(** * llm_engineering: a shallow embedding of the tutorial scripts

    The repository is five Python scripts (hello_world, openai_client,
    multi_provider_llm, token_tracking, web_scraper).  Each one reads an API
    key from the environment, builds an OpenAI-compatible client, issues chat
    completion requests and prints or returns the first choice's content.

    The scripts are embedded as programs of a small state-and-exception
    monad over a [World] (process environment, contents of the .env file,
    and the trace of externally visible actions).  Third-party libraries
    (openai, requests, bs4, tiktoken, subprocess, ...) are not part of the
    repository: they are taken as a record of oracles, [Library], and every
    theorem is universally quantified over it.

    A Python [str] is a [string]: one character of the model stands for one
    character of the Python string, so [String.length] is [len] and
    [substring 0 n] is the slice [[:n]]. *)

From Stdlib Require Import ZArith String Ascii List DecimalString.
From stdpp Require Import base option list strings gmap.

Open Scope string_scope.

(** ** Python values the scripts handle *)

(** A message dictionary [{"role": r, "content": c}]. *)
Record Message := { role : string; content : string }.

(** The response object of [chat.completions.create], as far as the scripts
    read it: [response.choices[i].message.content] and [response.usage]. *)
Record ChatCompletionMessage := { msg_content : option string }.
Record Choice := { message : ChatCompletionMessage }.
Record CompletionUsage :=
  { prompt_tokens : Z; completion_tokens : Z; total_tokens : Z }.
Record ChatCompletion :=
  { choices : list Choice; usage : option CompletionUsage }.

(** The keyword arguments given to [OpenAI(...)]; [None] is an omitted
    argument. *)
Record Client := { api_key : option string; base_url : option string }.

(** Exceptions.  The scripts raise none themselves; they come from indexing,
    from operators applied to [None], and from library calls. *)
Inductive exn :=
| TypeError
| IndexError
| CalledProcessError (returncode : Z)
| LibraryError (what : string).

Inductive result (A : Type) :=
| Ok (a : A)
| Raise (e : exn).
Arguments Ok {A} a.
Arguments Raise {A} e.

(** ** The world and the trace of actions *)

Inductive Event :=
| EvPrint (line : string)
| EvOpenAI (c : Client)
| EvChat (c : Client) (model : string) (messages : list Message)
| EvGet (url : string) (hdrs : list (string * string))
| EvRun (argv : list string) (check : bool)
| EvGenai (model : string) (contents : string)
| EvAnthropic (model : string) (messages : list Message) (max_tokens : Z).

Record World :=
  { environ : gmap string string;
    dotenv_file : gmap string string;
    trace : list Event }.

Definition emit (e : Event) (w : World) : World :=
  {| environ := environ w; dotenv_file := dotenv_file w;
     trace := trace w ++ [e] |}.

(** ** The monad of script programs *)

Definition M (A : Type) : Type := World -> result A * World.

#[global] Instance M_ret : MRet M := fun A a w => (Ok a, w).

#[global] Instance M_bind : MBind M := fun A B f m w =>
  match m w with
  | (Ok a, w') => f a w'
  | (Raise e, w') => (Raise e, w')
  end.

Definition raise {A} (e : exn) : M A := fun w => (Raise e, w).

Definition lift {A} (r : result A) : M A := fun w => (r, w).

(** [try: body except Exception as e: handler(e)] *)
Definition try_except {A} (body : M A) (handler : exn -> M A) : M A := fun w =>
  match body w with
  | (Ok a, w') => (Ok a, w')
  | (Raise e, w') => handler e w'
  end.

(** ** tiktoken *)

(** An encoding object.  [encode] may raise (tiktoken rejects text that
    holds a special token). *)
Record Encoding := { encode : string -> result (list Z) }.

(** ** The third-party libraries, as oracles

    Every oracle sees the world at the moment of the call, so a backend may
    answer the same request differently at different times. *)
Record Library := {
  (* the OpenAI constructor: [Some e] when it raises [e] *)
  OpenAI_init : World -> Client -> option exn;
  (* client.chat.completions.create(model=, messages=) *)
  chat_completions_create :
    World -> Client -> string -> list Message -> result ChatCompletion;
  (* requests.get(url, headers=).content *)
  requests_get : World -> string -> list (string * string) -> result string;
  (* subprocess.run(argv): the return code, or the exception of a failed spawn *)
  subprocess_run : World -> list string -> result Z;
  (* tiktoken.encoding_for_model(name) *)
  encoding_for_model : string -> result Encoding;
  (* genai.Client().models.generate_content(model=, contents=).text *)
  genai_generate_content : World -> string -> string -> result (option string);
  (* Anthropic().messages.create(...).content, the text of each block *)
  anthropic_messages_create :
    World -> string -> list Message -> Z -> result (list string);
  (* bs4: the parsed document and its tags are handles into the library *)
  Soup : Type;
  Tag : Type;
  BeautifulSoup : string -> string -> Soup;
  soup_title : Soup -> option Tag;
  soup_body : Soup -> option Tag;
  tag_string : Soup -> Tag -> option string;
  find_all : Soup -> Tag -> list string -> list Tag;
  decompose : Soup -> Tag -> Soup;
  get_text : Soup -> Tag -> string -> bool -> string
}.

(** ** Primitive actions *)

Definition print (s : string) : M unit := fun w => (Ok tt, emit (EvPrint s) w).

Definition getenv (name : string) : M (option string) :=
  fun w => (Ok (environ w !! name), w).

•••••

• _Task item_
Write down all the entries again without a single difference.

• _Output of the task_
(** * llm_engineering: a shallow embedding of the tutorial scripts

    The repository is five Python scripts (hello_world, openai_client,
    multi_provider_llm, token_tracking, web_scraper).  Each one reads an API
    key from the environment, builds an OpenAI-compatible client, issues chat
    completion requests and prints or returns the first choice's content.

    The scripts are embedded as programs of a small state-and-exception
    monad over a [World] (process environment, contents of the .env file,
    and the trace of externally visible actions).  Third-party libraries
    (openai, requests, bs4, tiktoken, subprocess, ...) are not part of the
    repository: they are taken as a record of oracles, [Library], and every
    theorem is universally quantified over it.

    A Python [str] is a [string]: one character of the model stands for one
    character of the Python string, so [String.length] is [len] and
    [substring 0 n] is the slice [[:n]]. *)

From Stdlib Require Import ZArith String Ascii List DecimalString.
From stdpp Require Import base option list strings gmap.

Open Scope string_scope.

(** ** Python values the scripts handle *)

(** A message dictionary [{"role": r, "content": c}]. *)
Record Message := { role : string; content : string }.

(** The response object of [chat.completions.create], as far as the scripts
    read it: [response.choices[i].message.content] and [response.usage]. *)
Record ChatCompletionMessage := { msg_content : option string }.
Record Choice := { message : ChatCompletionMessage }.
Record CompletionUsage :=
  { prompt_tokens : Z; completion_tokens : Z; total_tokens : Z }.
Record ChatCompletion :=
  { choices : list Choice; usage : option CompletionUsage }.

(** The keyword arguments given to [OpenAI(...)]; [None] is an omitted
    argument. *)
Record Client := { api_key : option string; base_url : option string }.

(** Exceptions.  The scripts raise none themselves; they come from indexing,
    from operators applied to [None], and from library calls. *)
Inductive exn :=
| TypeError
| IndexError
| CalledProcessError (returncode : Z)
| LibraryError (what : string).

Inductive result (A : Type) :=
| Ok (a : A)
| Raise (e : exn).
Arguments Ok {A} a.
Arguments Raise {A} e.

(** ** The world and the trace of actions *)

Inductive Event :=
| EvPrint (line : string)
| EvOpenAI (c : Client)
| EvChat (c : Client) (model : string) (messages : list Message)
| EvGet (url : string) (hdrs : list (string * string))
| EvRun (argv : list string) (check : bool)
| EvGenai (model : string) (contents : string)
| EvAnthropic (model : string) (messages : list Message) (max_tokens : Z).

Record World :=
  { environ : gmap string string;
    dotenv_file : gmap string string;
    trace : list Event }.

Definition emit (e : Event) (w : World) : World :=
  {| environ := environ w; dotenv_file := dotenv_file w;
     trace := trace w ++ [e] |}.

(** ** The monad of script programs *)

Definition M (A : Type) : Type := World -> result A * World.

#[global] Instance M_ret : MRet M := fun A a w => (Ok a, w).

#[global] Instance M_bind : MBind M := fun A B f m w =>
  match m w with
  | (Ok a, w') => f a w'
  | (Raise e, w') => (Raise e, w')
  end.

Definition raise {A} (e : exn) : M A := fun w => (Raise e, w).

Definition lift {A} (r : result A) : M A := fun w => (r, w).

(** [try: body except Exception as e: handler(e)] *)
Definition try_except {A} (body : M A) (handler : exn -> M A) : M A := fun w =>
  match body w with
  | (Ok a, w') => (Ok a, w')
  | (Raise e, w') => handler e w'
  end.

(** ** tiktoken *)

(** An encoding object.  [encode] may raise (tiktoken rejects text that
    holds a special token). *)
Record Encoding := { encode : string -> result (list Z) }.

(** ** The third-party libraries, as oracles

    Every oracle sees the world at the moment of the call, so a backend may
    answer the same request differently at different times. *)
Record Library := {
  (* the OpenAI constructor: [Some e] when it raises [e] *)
  OpenAI_init : World -> Client -> option exn;
  (* client.chat.completions.create(model=, messages=) *)
  chat_completions_create :
    World -> Client -> string -> list Message -> result ChatCompletion;
  (* requests.get(url, headers=).content *)
  requests_get : World -> string -> list (string * string) -> result string;
  (* subprocess.run(argv): the return code, or the exception of a failed spawn *)
  subprocess_run : World -> list string -> result Z;
  (* tiktoken.encoding_for_model(name) *)
  encoding_for_model : string -> result Encoding;
  (* genai.Client().models.generate_content(model=, contents=).text *)
  genai_generate_content : World -> string -> string -> result (option string);
  (* Anthropic().messages.create(...).content, the text of each block *)
  anthropic_messages_create :
    World -> string -> list Message -> Z -> result (list string);
  (* bs4: the parsed document and its tags are handles into the library *)
  Soup : Type;
  Tag : Type;
  BeautifulSoup : string -> string -> Soup;
  soup_title : Soup -> option Tag;
  soup_body : Soup -> option Tag;
  tag_string : Soup -> Tag -> option string;
  find_all : Soup -> Tag -> list string -> list Tag;
  decompose : Soup -> Tag -> Soup;
  get_text : Soup -> Tag -> string -> bool -> string
}.

(** ** Primitive actions *)

Definition print (s : string) : M unit := fun w => (Ok tt, emit (EvPrint s) w).

Definition getenv (name : string) : M (option string) :=
  fun w => (Ok (environ w !! name), w).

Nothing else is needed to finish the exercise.